Des images bibliques de grande qualité

L’ouvrage réalisé par les éditions d’art de Flammarion, Somogy, nous offre des agrandissements de détails de la toile de lin brodée il y a plus de sept cent ans et qui a accompagné dominicains et prêtres dans leur charge auprès de la Bien-aimée du Christ. Cet ornement liturgique avait pour vocation de signifier la grandeur divine et d’honorer de manière royale les hôtes prestigieux du couvent et de sa basilique. En tant que relique secondaire ayant appartenu à un saint de la famille royale, elle contribuait à renforcer le pouvoir spirituel et temporel de la dynastie capétienne en Provence.

Saint Louis d’Anjou et Marie Madeleine

Louis d’Anjou fut canonisé comme son grand oncle Saint Louis, le roi de France, dont il avait adopté la dévotion et les prières. Il était le second fils de Charles II, roi de Naples et comte de Provence qui redécouvrit les reliques de Marie Madeleine et fit édifié la basilique. Sur les terres sacrées de Provence, la destinée de ce prince et sa vocation franciscaine rendent l’histoire de cet ornement très attachante. La courte et sainte vie de ce jeune évêque est lumineuse: un éclair paradoxal entre Foi et Pouvoir, entre devoir de sang et mission spirituelle. Elle est une relique d’un prince de l’Eglise qui exalte avec grâce la splendeur du culte et l’humilité des serviteurs de Dieu.

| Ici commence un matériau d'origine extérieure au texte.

(** * Verification of the quake2-vs2015 DX12 renderer core

    A shallow embedding of the parts of the renderer and of the light baker
    that the specification makes checkable statements about:

    - [BufferAllocator]   : ref_dx12/dx_buffer.h, the free-list allocator;
    - [Preprocessor]      : FrameGraphBuilder::PreprocessPassFiles;
    - [FrameGraphArgs]    : _AddRootArg, the routing of root arguments;
    - [LightBaker]        : PreBake, bake point generation, distance falloff,
                            direct light gathering, path tracing loop and
                            the baked-data file;
    - [BufferFacts]       : the allocating and freeing paths of the
                            allocator, and HandlerBuffer;
    - [StaticObject]      : StaticObject::GenerateBoundingBox;
    - [SurfaceLight]      : SurfaceLight::Init and CalculateIrradiance;
    - [Reflectivity]      : SurfaceLight::CalculateReflectivity;
    - [PreprocessorFacts] : the edge cases of PreprocessPassFiles;
    - [ResourceValidation]: FrameGraphBuilder::ValidateResources;
    - [InputLayout]       : FrameGraphBuilder::GenerateInputLayout;
    - [BakePointFacts]    : StrToBakingMode and the grid of bake points;
    - [LightSamplingFacts]: triangle sampling, the bounds of the gathered
                            direct light, the sample generators and the
                            throughput of a bounce.

    Conventions.  C++ [int] values are integers in [Z]; where the source
    converts between [size_t] and [int] the conversion is written out.
    [std::vector] and [std::list] are Rocq lists, indexed with stdpp's lookup
    and insert.  [float] values are idealised as exact numbers: rationals
    ([Q]) where the code only uses field operations, comparisons and
    rounding to an integer, reals ([R]) where it takes square roots. *)

From Stdlib Require Import ZArith QArith Qround Qminmax Qabs Reals Lra Lia Psatz.
From Stdlib Require Import Ascii String.
From Stdlib Require Floats.SpecFloat.
From stdpp Require Import base tactics option list strings gmap.

#[local] Open Scope Z_scope.

(** ** ref_dx12/dx_buffer.h : [BufferAllocator<SIZE>] *)
Module BufferAllocator.

(** [struct Allocation { int offset; int size; }] *)
Record Allocation : Type := MkAllocation { offset : Z; size : Z }.

#[global] Instance Allocation_eq_dec : EqDecision Allocation.
Proof. solve_decision. Defined.

Definition INVALID_OFFSET : Z := -1.

Section Allocator.

(** The template parameter [SIZE]. *)
Variable SIZE : Z.

(** First block of [Allocate], "Check before existing allocations":
    [nextOffset] is [SIZE] for an empty list and the first offset otherwise;
    when the gap is large enough the block does [push_front({0, size})] and
    falls through (the block has no [return]). *)
Definition check_before (sz : Z) (allocations : list Allocation)
  : list Allocation :=
  let nextOffset :=
    match allocations with
    | [] => SIZE
    | a :: _ => offset a
    end in
  if nextOffset >=? sz
  then MkAllocation 0 sz :: allocations
  else allocations.

(** Second block, "Check between existing allocations": the [for] loop walks
    [currAllocIt]/[nextAllocIt] over the [numIntervals = size() - 1] adjacent
    pairs, [i] counting them; it yields the position of [currAllocIt] and
    [currAllocEnd] for the first gap that fits.  For an empty list
    [size() - 1] wraps in [size_t] and converts to the [int] -1, so the loop
    body does not run. *)
Fixpoint find_interval (sz : Z) (l : list Allocation) (i : nat)
  : option (nat * Z) :=
  match l with
  | curr :: (next :: _) as tl =>
      let currAllocEnd := offset curr + size curr in
      if offset next - currAllocEnd >=? sz
      then Some (i, currAllocEnd)
      else find_interval sz tl (S i)
  | _ => None
  end.

(** [std::list::insert(pos, v)] puts [v] in front of the element [pos]
    points at. *)
Definition list_insert_before {A} (i : nat) (v : A) (l : list A) : list A :=
  take i l ++ v :: drop i l.

(** [int Allocate(int size)]: the returned offset and the new list. *)
Definition Allocate (sz : Z) (allocations0 : list Allocation)
  : Z * list Allocation :=
  let allocations := check_before sz allocations0 in
  match find_interval sz allocations 0 with
  | Some (i, currAllocEnd) =>
      (* allocations.insert(currAllocIt, {currAllocEnd, size}) *)
      (currAllocEnd,
       list_insert_before i (MkAllocation currAllocEnd sz) allocations)
  | None =>
      match last allocations with
      | Some lastAlloc =>
          let lastAllocEnd := offset lastAlloc + size lastAlloc in
          if SIZE - lastAllocEnd >=? sz
          then (lastAllocEnd, allocations ++ [MkAllocation lastAllocEnd sz])
          else (INVALID_OFFSET, allocations)
      | None => (INVALID_OFFSET, allocations)
      end
  end.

Un objet d’art sacré exceptionnel

Investie du poids de l’histoire et de la renommée d’un personnage à la destinée hors du commun, la chape de saint Louis d’Anjou reçut l’onction d’un classement au titre des Monuments historiques le 31 mai 1897; de manière très précoce, donc, puisque les premières mesures de protection d’objets mobiliers ne remontent pas au-delà de 1891, en application d’une loi promulguée en mars 1887. C’est dire la prééminence qui lui fut accordée alors. Ressortissant au patrimoine religieux, cette pièce d’habit liturgique appartient à l’une des catégories dominantes au sein du corpus national des objets classés. Ménageant son aura de relique, elle a certes cessé d’être honorée en tant que telle, mais, par le truchement d’une vénérabilité de plus de sept siècles, elle a graduellement surajouté la dimension de trésor d’histoire et d’art.

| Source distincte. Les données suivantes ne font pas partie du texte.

(** ** Persistence effects (the [useEffect]s that write [localStorage]) *)

(** [JSON.stringify], at the two types it is used at. *)
Record Serializer := mkSerializer {
  JSON_stringify_user : User -> string;
  JSON_stringify_playlist : list Video -> string
}.

(** [String(b)] *)
Definition String_of_bool (b : bool) : string :=
  if b then "true" else "false".

Definition setItem (key value : string) (storage : Storage) : Storage :=
  <[key := value]> storage.

Definition removeItem (key : string) (storage : Storage) : Storage :=
  delete key storage.

(** The six effects that write the storage, in the order of the source. *)
Inductive Effect :=
| ThemeEffect
| LanguageEffect
| SessionEffect
| AutoplayEffect
| DeviceViewEffect
| PlaylistEffect.

(** What one run of an effect does to the storage. *)
Definition run_storage_effect (ser : Serializer) (e : Effect) (s : AppState)
  (storage : Storage) : Storage :=
  match e with
  | ThemeEffect => setItem "theme" (theme s) storage
  | LanguageEffect => setItem "language" (language s) storage
  | SessionEffect =>
      let storage' :=
        setItem "isLoggedIn" (String_of_bool (isLoggedIn s)) storage in
      match user s with
      | Some u => setItem "user" (JSON_stringify_user ser u) storage'
      | None => removeItem "user" storage'
      end
  | AutoplayEffect =>
      setItem "isAutoplayEnabled" (String_of_bool (isAutoplayEnabled s))
        storage
  | DeviceViewEffect => setItem "deviceView" (deviceView s) storage
  | PlaylistEffect =>
      setItem "playlist" (JSON_stringify_playlist ser (playlist s)) storage
  end.

Definition all_effects : list Effect :=
  [ThemeEffect; LanguageEffect; SessionEffect; AutoplayEffect;
   DeviceViewEffect; PlaylistEffect].

(** After the first render every effect runs. *)
Definition persist (ser : Serializer) (s : AppState) (storage : Storage)
  : Storage :=
  fold_left (fun st e => run_storage_effect ser e s st) all_effects storage.

(** After a later render the effects run whose dependencies React finds
    changed; [rerun] says which. *)
Definition rerender (ser : Serializer) (rerun : Effect -> bool)
  (s : AppState) (storage : Storage) : Storage :=
  fold_left
    (fun st e => if rerun e then run_storage_effect ser e s st else st)
    all_effects storage.

(** The dependencies of an effect have the same values in two states. *)
Definition deps_equal (e : Effect) (old new : AppState) : Prop :=
  match e with
  | ThemeEffect => theme old = theme new
  | LanguageEffect => language old = language new
  | SessionEffect => isLoggedIn old = isLoggedIn new /\ user old = user new
  | AutoplayEffect => isAutoplayEnabled old = isAutoplayEnabled new
  | DeviceViewEffect => deviceView old = deviceView new
  | PlaylistEffect => playlist old = playlist new
  end.

(** The keys the effects write. *)
Definition persisted_keys : list string :=
  ["theme"; "language"; "isLoggedIn"; "user"; "isAutoplayEnabled";
   "deviceView"; "playlist"].

(** What the effects leave under a key: a value, nothing, or what was
    there ([None]) when no effect writes the key. *)
Definition written (ser : Serializer) (s : AppState) (key : string)
  : option (option string) :=
  if decide (key = "theme") then Some (Some (theme s))
  else if decide (key = "language") then Some (Some (language s))
  else if decide (key = "isLoggedIn")
       then Some (Some (String_of_bool (isLoggedIn s)))
  else if decide (key = "user")
       then Some (JSON_stringify_user ser <$> user s)
  else if decide (key = "isAutoplayEnabled")
       then Some (Some (String_of_bool (isAutoplayEnabled s)))
  else if decide (key = "deviceView") then Some (Some (deviceView s))
  else if decide (key = "playlist")
       then Some (Some (JSON_stringify_playlist ser (playlist s)))
  else None.

(** What is under a key once its effect has run. *)
Definition left_under (ser : Serializer) (s : AppState) (key : string)
  : option string :=
  match written ser s key with
  | Some o => o
  | None => None
  end.

(** The effect that writes a key. *)
Definition effect_of_key (key : string) : option Effect :=
  if decide (key = "theme") then Some ThemeEffect
  else if decide (key = "language") then Some LanguageEffect
  else if decide (key = "isLoggedIn") then Some SessionEffect
  else if decide (key = "user") then Some SessionEffect
  else if decide (key = "isAutoplayEnabled") then Some AutoplayEffect
  else if decide (key = "deviceView") then Some DeviceViewEffect
  else if decide (key = "playlist") then Some PlaylistEffect
  else None.

(** The other half of the theme effect: the class [dark] of the document
    element is added under the dark theme and removed under any other. *)
Definition theme_classList (theme : string) (classList : gset string)
  : gset string :=
  if String.eqb theme Theme.Dark
  then classList ∪ {["dark"]}
  else classList ∖ {["dark"]}.

(** The base of the pipeline: the playlist in the playlist view, the
    catalog in every other. *)
Definition base_list (MOCK_VIDEOS : list Video)
  (selectedCategory : option string) (playlist : list Video) : list Video :=
  if bool_decide (selectedCategory = Some myPlaylist)
  then playlist else MOCK_VIDEOS.

Definition is_object (v : JSValue) : bool :=
  match v with
  | JObject _ => true
  | _ => false
  end.

(** A text between quotes. *)
Definition quoted (s : string) : string :=
  String quote (s ++ String quote EmptyString).

(** What [JSON.stringify] gives for [janeDoe]. *)
Definition janeDoe_json : string :=
  ("{" ++ quoted "name" ++ ":" ++ quoted "Jane Doe" ++ ","
   ++ quoted "email" ++ ":" ++ quoted "jane.doe@example.com" ++ ","
   ++ quoted "avatarUrl" ++ ":"
   ++ quoted "https://picsum.photos/seed/user/100/100" ++ "}")%string.

(** A serializer and a host for the examples, right for [janeDoe] and
    for the empty playlist, the only values the examples store. *)
Definition sample_serializer : Serializer :=
  mkSerializer (fun _ => janeDoe_json) (fun _ => "[]").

Une technique aujourd’hui disparue

Le travail des artisans du Moyen Âge répondait à des exigences bien précises. L’activité s’apparentait aux broderies de l’industrie du luxe d’aujourd’hui avec une formation en sept ans sous la direction d’un maître brodeur. Regroupés en corporation, les artisans devaient se conformer aux règles d’exécution fixées pour les broderies de l’opus anglicanum dit « broderie anglaise » . L’ouvrage était demandé par un commanditaire qui en payait l’exécution mais aussi les matières premières, fixait ses exigences concernant le choix de l’ornementation mais aussi entretenait l’atelier, son personnel et sa sécurité durant plusieurs années. Très prisées, ces broderies connurent apogée et déclin: recherchée pour sa  finesse et sa beauté, cette technique se développa pour atteindre une production massive avec des points grossiers et des fils d’or qui n’en possédaient que des traces. Le coût exorbitant et les épidémies de peste qui décimèrent peu à peu les ateliers, furent à l’origine de la disparition totale de cette technique d’art au profit du velours de soie ou des soieries tissées.

Composée comme une prière

Le programme iconographique est composé comme la prière dominicaine du rosaire qui prendra forme quelques deux siècles plus tard. Sur la partie gauche on peut lire les mystères joyeux de l’enfance de Marie et de son fils Jésus. Certains motifs sont empruntés aux textes des évangiles apocryphes comme certaines fresques de Giotto pour leurs qualités pédagogiques si chères à saint François d’Assise. La partie droite se compose des mystères douloureux de la passion du Christ. Les attitudes des personnages sont plus accentuées et serpentent à la manière de l’ornementation de l’art gothique. Le centre de la chape est consacré à la gloire de Marie couronnée par son fils ressuscité. Cette composition en 30 médaillons circulaires s’apparente à celle de la chape du pape Boniface VIII conservée à Anagni en Italie.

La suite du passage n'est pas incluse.